** Records provided follows **

(* ===== verification/Startup.v ===== *)
(** * Starting and restarting

    src/validator/src/main.rs, [main] from the command line to the tasks, and
    the files of src/validator/src/genesis.rs: the identity, the genesis file,
    the accounts log and the ledger, in the order [main] opens them, with the
    exits for benchmarks, [--init-genesis] and errors: of the identity, of
    reading, parsing and writing the genesis file, of opening either log, of
    the peers and of the sockets.  The file system is a map from paths to
    contents; serde_json, the hex decoder, the address parser, the random seed
    and the outcome of the system calls are parameters. *)

From S2P Require Import Prelude Crypto Account Store AccountsDB Merkle Transaction Scheduler Executor Mempool Poh Tower Leader Blockstore Validator Gossip Shred Erasure Neighborhood Propagate Net Network Base58 Rpc Server Node Durable.
From stdpp Require Import list strings.
Open Scope Z_scope.

(** [struct Args] *)
Record Args := mkArgs {
  ar_identity : string;
  ar_rpc_port : Z;
  ar_gossip_port : Z;
  ar_tpu_port : Z;
  ar_mining : bool;
  ar_genesis_hash : string;
  ar_rpc_enabled : bool;
  ar_bench : bool;
  ar_ledger : string;
  ar_genesis : string;
  ar_init_genesis : string;
  ar_peers : list string
}.

(** Regular files by path. *)
Notation Files := (gmap string bytes).

Fixpoint ends_with_slash (s : string) : bool :=
  match s with
  | EmptyString => false
  | String c EmptyString => Ascii.eqb c "/"
  | String _ s => ends_with_slash s
  end.

(** [Path::join] of a relative name *)
Definition path_join (dir name : string) : string :=
  match dir with
  | EmptyString => name
  | _ => if ends_with_slash dir then dir +:+ name else dir +:+ "/" +:+ name
  end.

(** The logs under the ledger directory. *)
Definition accounts_path (args : Args) : string := path_join (path_join (ar_ledger args) "accounts") "accounts.log".
Definition blocks_path (args : Args) : string := path_join (ar_ledger args) "blocks.log".

(** What writing a whole file does: everything is written, an error comes after
    the first [n] bytes, or the file cannot be created. *)
Inductive FileWrite := FileWritten | FileStops (n : nat) | FileRefused.

(** What the process gets from outside: the random seed, the clock, the
    address each socket was bound to ([None] when binding fails), the outcome of
    writing a genesis file, whether the accounts log and the ledger can be
    opened, and what the disk does to appends to the accounts log. *)
Record World := mkWorld {
  w_random : bytes;
  w_now : Z;
  w_gossip : option (IpAddr * Z);
  w_tpu : option (IpAddr * Z);
  w_genesis_write : FileWrite;
  w_accounts_open : bool;
  w_ledger_open : bool;
  w_appends : list AppendOutcome
}.

(** [to_gossip_addr], [to_socket_addr] of network.rs *)
Definition to_gossip_addr (addr : IpAddr * Z) : SocketAddr :=
  match addr.1 with
  | IpV4 octets => mkAddr octets addr.2
  | IpV6 => mkAddr [0; 0; 0; 0] addr.2
  end.
Definition to_socket_addr (addr : SocketAddr) : IpAddr * Z := (IpV4 (sa_ip addr), sa_port addr).

Lemma gossip_addr_roundtrip addr : to_gossip_addr (to_socket_addr addr) = addr.
Proof. by destruct addr. Qed.

(** Why [main] returns an error. *)
Inductive StartError :=
| BadIdentity | GenesisUnreadable | GenesisInvalid | GenesisEncodeFailed | GenesisUnwritten
| AccountsUnopened | BadPeer (e : PeerError) | LedgerUnopened | BindFailed.

(** The values of the Rust type. *)
Definition config_ok (cfg : GenesisConfig) : Prop :=
  genesis_ok cfg /\ Forall (fun v => arr32 (gv_identity v) /\ is_u64 (gv_stake v)) (gc_validators cfg).

(** [.map(|p| parse_peer(p)).collect::<Result<_>>()] *)
Fixpoint collect {A B E} (f : A -> result B E) (l : list A) : result (list B) E :=
  match l with
  | [] => Ok []
  | x :: l =>
      match f x with
      | Err e => Err e
      | Ok y => match collect f l with Err e => Err e | Ok ys => Ok (y :: ys) end
      end
  end.

Section Main.
Context `{Sha : Sha256} `{Ed : Ed25519} `{Ser : !Serde Account account_ok} `{Json : !Serde BlockRecord record_ok}
  `{GJson : !Serde GenesisConfig config_ok}.
(** [SigningKey::from_bytes], [hex::decode], [str::parse::<SocketAddr>], the
    JSON byte array of an identity file, and [CARGO_PKG_VERSION]. *)
Context (key_from_seed : bytes -> SigningKey) (hex_decode : string -> option bytes)
        (parse_addr : string -> option (IpAddr * Z)) (parse_bytes : bytes -> option bytes) (version : string).

(** [GenesisConfig::from_json], [from_file] *)
Definition from_json (json : bytes) : result GenesisConfig StartError := ok_or (from_slice json) GenesisInvalid.
Definition from_file (fs : Files) (path : string) : result GenesisConfig StartError :=
  match fs !! path with
  | None => Err GenesisUnreadable
  | Some raw => from_json raw
  end.

(** [GenesisConfig::to_json], [write_file] *)
Definition to_json (cfg : GenesisConfig) : result bytes StartError := ok_or (to_vec cfg) GenesisEncodeFailed.
Definition write_file (cfg : GenesisConfig) (fs : Files) (path : string) (io : FileWrite)
    : Files * result unit StartError :=
  match to_json cfg with
  | Err e => (fs, Err e)
  | Ok json =>
      match io with
      | FileWritten => (<[path := json]> fs, Ok tt)
      | FileStops n => (<[path := take n json]> fs, Err GenesisUnwritten)
      | FileRefused => (fs, Err GenesisUnwritten)
      end
  end.

Definition identity_file (fs : Files) (path : string) : option (option bytes) := parse_bytes <$> fs !! path.

(** The genesis [main] boots from. *)
Definition load_genesis (args : Args) (identity : bytes) (fs : Files) : result GenesisConfig StartError :=
  if String.eqb (ar_genesis args) "" then Ok (genesis_single identity) else from_file fs (ar_genesis args).

(** How [main] ends, or the node whose tasks it starts. *)
Inductive Started := Exited (r : result unit StartError) | Benchmarks (key : SigningKey) | Aborted | Running (n : Node).

(** The logs a node has on disk. *)
Definition set_logs (args : Args) (fs : Files) (accounts blocks : bytes) : Files :=
  <[blocks_path args := blocks]> (<[accounts_path args := accounts]> fs).

(** [main] *)
Definition main (args : Args) (w : World) (fs : Files) : Files * Started :=
  match load_identity hex_decode (identity_file fs) (ar_identity args) (w_random w) with
  | None => (fs, Exited (Err BadIdentity))
  | Some seed =>
      let signing_key := key_from_seed seed in
      let identity := verifying_key signing_key in
      if ar_bench args then (fs, Benchmarks signing_key) else
      if negb (String.eqb (ar_init_genesis args) "") then
        let '(fs, r) := write_file (genesis_single identity) fs (ar_init_genesis args) (w_genesis_write w) in
        (fs, Exited r)
      else
      match load_genesis args identity fs with
      | Err e => (fs, Exited (Err e))
      | Ok cfg =>
          if negb (w_accounts_open w) then (fs, Exited (Err AccountsUnopened)) else
          let opened := open_on (w_appends w) (default [] (fs !! accounts_path args)) in
          let accounts := apply_genesis opened cfg in
          let accounts_log := default [] (persist accounts) in
          match collect (parse_peer hex_decode parse_addr) (ar_peers args) with
          | Err e => (<[accounts_path args := accounts_log]> fs, Exited (Err (BadPeer e)))
          | Ok peers =>
              if negb (w_ledger_open w) then (<[accounts_path args := accounts_log]> fs, Exited (Err LedgerUnopened)) else
              let blocks := default [] (fs !! blocks_path args) in
              let fs' := set_logs args fs accounts_log (bs_file (open_ledger blocks)) in
              match w_gossip w, w_tpu w with
              | Some gossip, Some tpu =>
                  match node_start (mkBoot identity signing_key cfg opened (to_gossip_addr gossip) (to_gossip_addr tpu)
                                      (ar_rpc_port args) version
                                      (w_now w) peers (ar_mining args) (ar_rpc_enabled args)) blocks with
                  | Some n => (fs', Running n)
                  | None => (fs', Aborted)
                  end
              | _, _ => (fs', Exited (Err BindFailed))
              end
          end
      end
  end.

(** ** Genesis files *)

Lemma genesis_single_ok identity : arr32 identity -> config_ok (genesis_single identity).
Proof.
  intros Hid. split.
  - repeat (apply Forall_cons_2; [split; [by apply fill32_ok|u64_unfold; cbn; lia]|]). apply Forall_nil_2.
  - apply Forall_cons_2; [|apply Forall_nil_2]. split; [done|]. u64_unfold. cbn. lia.
Qed.

(** [--init-genesis] writes one file and exits, and a validator that is
    given that file boots from exactly the genesis of the identity that wrote
    it, whatever its own identity. *)
Theorem init_genesis_roundtrip args w fs seed args' identity' :
  load_identity hex_decode (identity_file fs) (ar_identity args) (w_random w) = Some seed ->
  ar_bench args = false -> ar_init_genesis args <> "" -> w_genesis_write w = FileWritten ->
  ar_genesis args' = ar_init_genesis args ->
  let identity := verifying_key (key_from_seed seed) in
  exists json, main args w fs = (<[ar_init_genesis args := json]> fs, Exited (Ok tt)) /\
    load_genesis args' identity' (<[ar_init_genesis args := json]> fs) = Ok (genesis_single identity).
Proof.
  intros Hid Hb Hi Hw Hg identity. unfold main. rewrite Hid, Hb, (proj2 (String.eqb_neq _ _) Hi). cbn [negb].
  destruct (serde_roundtrip (genesis_single identity)) as (json & Hj & Hback);
    [apply genesis_single_ok, verifying_key_arr32|].
  exists json. fold identity. unfold write_file, to_json. rewrite Hj, Hw. split; [done|].
  unfold load_genesis. rewrite Hg, (proj2 (String.eqb_neq _ _) Hi). unfold from_file, from_json.
  by rewrite lookup_insert_eq, Hback.
Qed.
End Main.

(** ** The start-up banner *)

(** [{:>28}] *)
Definition pad_left (width : nat) (s : string) : string :=
  String.string_of_list_ascii (replicate (width - String.length s) " "%char) +:+ s.

(** A row of the table. *)
Definition info_row (label value : string) : string := "│ " +:+ label +:+ pad_left 28 value +:+ " │".

(** [print_validator_info]: the rows of the table. *)
Definition print_validator_info `{Sha256} (s : ValidatorState) : list string :=
  [info_row "Slot:         " (dec (v_current_slot s));
   info_row "Block Height: " (dec (v_block_height s));
   info_row "Leader:       " (if v_is_leader s then "true" else "false");
   info_row "Accounts:     " (dec (account_count (ex_db (v_executor s))));
   info_row "Mempool:      " (dec (Z.of_nat (pool_len (v_mempool s))));
   info_row "PoH Hashes:   " (dec (hash_count (v_poh s)));
   info_row "Tower Nodes:  " (dec (Z.of_nat (ts_nodes (tower_stats (v_tower s)))));
   info_row "Ledger Blocks:" (dec (Z.of_nat (ledger_len (v_ledger s))))].

(** ** Paths *)

Lemma list_ascii_app a b :
  String.list_ascii_of_string (a +:+ b) = String.list_ascii_of_string a ++ String.list_ascii_of_string b.
Proof.
  induction a as [|c a IH]; [done|].
  change (c :: String.list_ascii_of_string (a +:+ b) = c :: String.list_ascii_of_string a ++ String.list_ascii_of_string b).
  by rewrite IH.
Qed.

Lemma path_join_suffix dir name :
  exists pre, String.list_ascii_of_string (path_join dir name) = pre ++ String.list_ascii_of_string name.
Proof.
  unfold path_join. destruct dir as [|c dir]; [by exists []|]. destruct (ends_with_slash _).
  - eexists. apply list_ascii_app.
  - exists (String.list_ascii_of_string (String c dir) ++ String.list_ascii_of_string "/").
    by rewrite !list_ascii_app, <- app_assoc.
Qed.

Lemma accounts_blocks_apart args : accounts_path args <> blocks_path args.
Proof.
  unfold accounts_path, blocks_path. intros E. apply (f_equal String.list_ascii_of_string) in E.
  destruct (path_join_suffix (path_join (ar_ledger args) "accounts") "accounts.log") as [p1 E1].
  destruct (path_join_suffix (ar_ledger args) "blocks.log") as [p2 E2]. rewrite E1, E2 in E.
  apply (f_equal reverse) in E. rewrite !reverse_app in E. by vm_compute in E.
Qed.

** End of Records provided **

> _Task description_: The required output is the stretch of entries above from the line containing "if ar_bench args" through the line containing "intros Hid. split.", reproduced exactly.

> _Result of the exercise_:
      if ar_bench args then (fs, Benchmarks signing_key) else
      if negb (String.eqb (ar_init_genesis args) "") then
        let '(fs, r) := write_file (genesis_single identity) fs (ar_init_genesis args) (w_genesis_write w) in
        (fs, Exited r)
      else
      match load_genesis args identity fs with
      | Err e => (fs, Exited (Err e))
      | Ok cfg =>
          if negb (w_accounts_open w) then (fs, Exited (Err AccountsUnopened)) else
          let opened := open_on (w_appends w) (default [] (fs !! accounts_path args)) in
          let accounts := apply_genesis opened cfg in
          let accounts_log := default [] (persist accounts) in
          match collect (parse_peer hex_decode parse_addr) (ar_peers args) with
          | Err e => (<[accounts_path args := accounts_log]> fs, Exited (Err (BadPeer e)))
          | Ok peers =>
              if negb (w_ledger_open w) then (<[accounts_path args := accounts_log]> fs, Exited (Err LedgerUnopened)) else
              let blocks := default [] (fs !! blocks_path args) in
              let fs' := set_logs args fs accounts_log (bs_file (open_ledger blocks)) in
              match w_gossip w, w_tpu w with
              | Some gossip, Some tpu =>
                  match node_start (mkBoot identity signing_key cfg opened (to_gossip_addr gossip) (to_gossip_addr tpu)
                                      (ar_rpc_port args) version
                                      (w_now w) peers (ar_mining args) (ar_rpc_enabled args)) blocks with
                  | Some n => (fs', Running n)
                  | None => (fs', Aborted)
                  end
              | _, _ => (fs', Exited (Err BindFailed))
              end
          end
      end
  end.

(** ** Genesis files *)

Lemma genesis_single_ok identity : arr32 identity -> config_ok (genesis_single identity).
Proof.
  intros Hid. split.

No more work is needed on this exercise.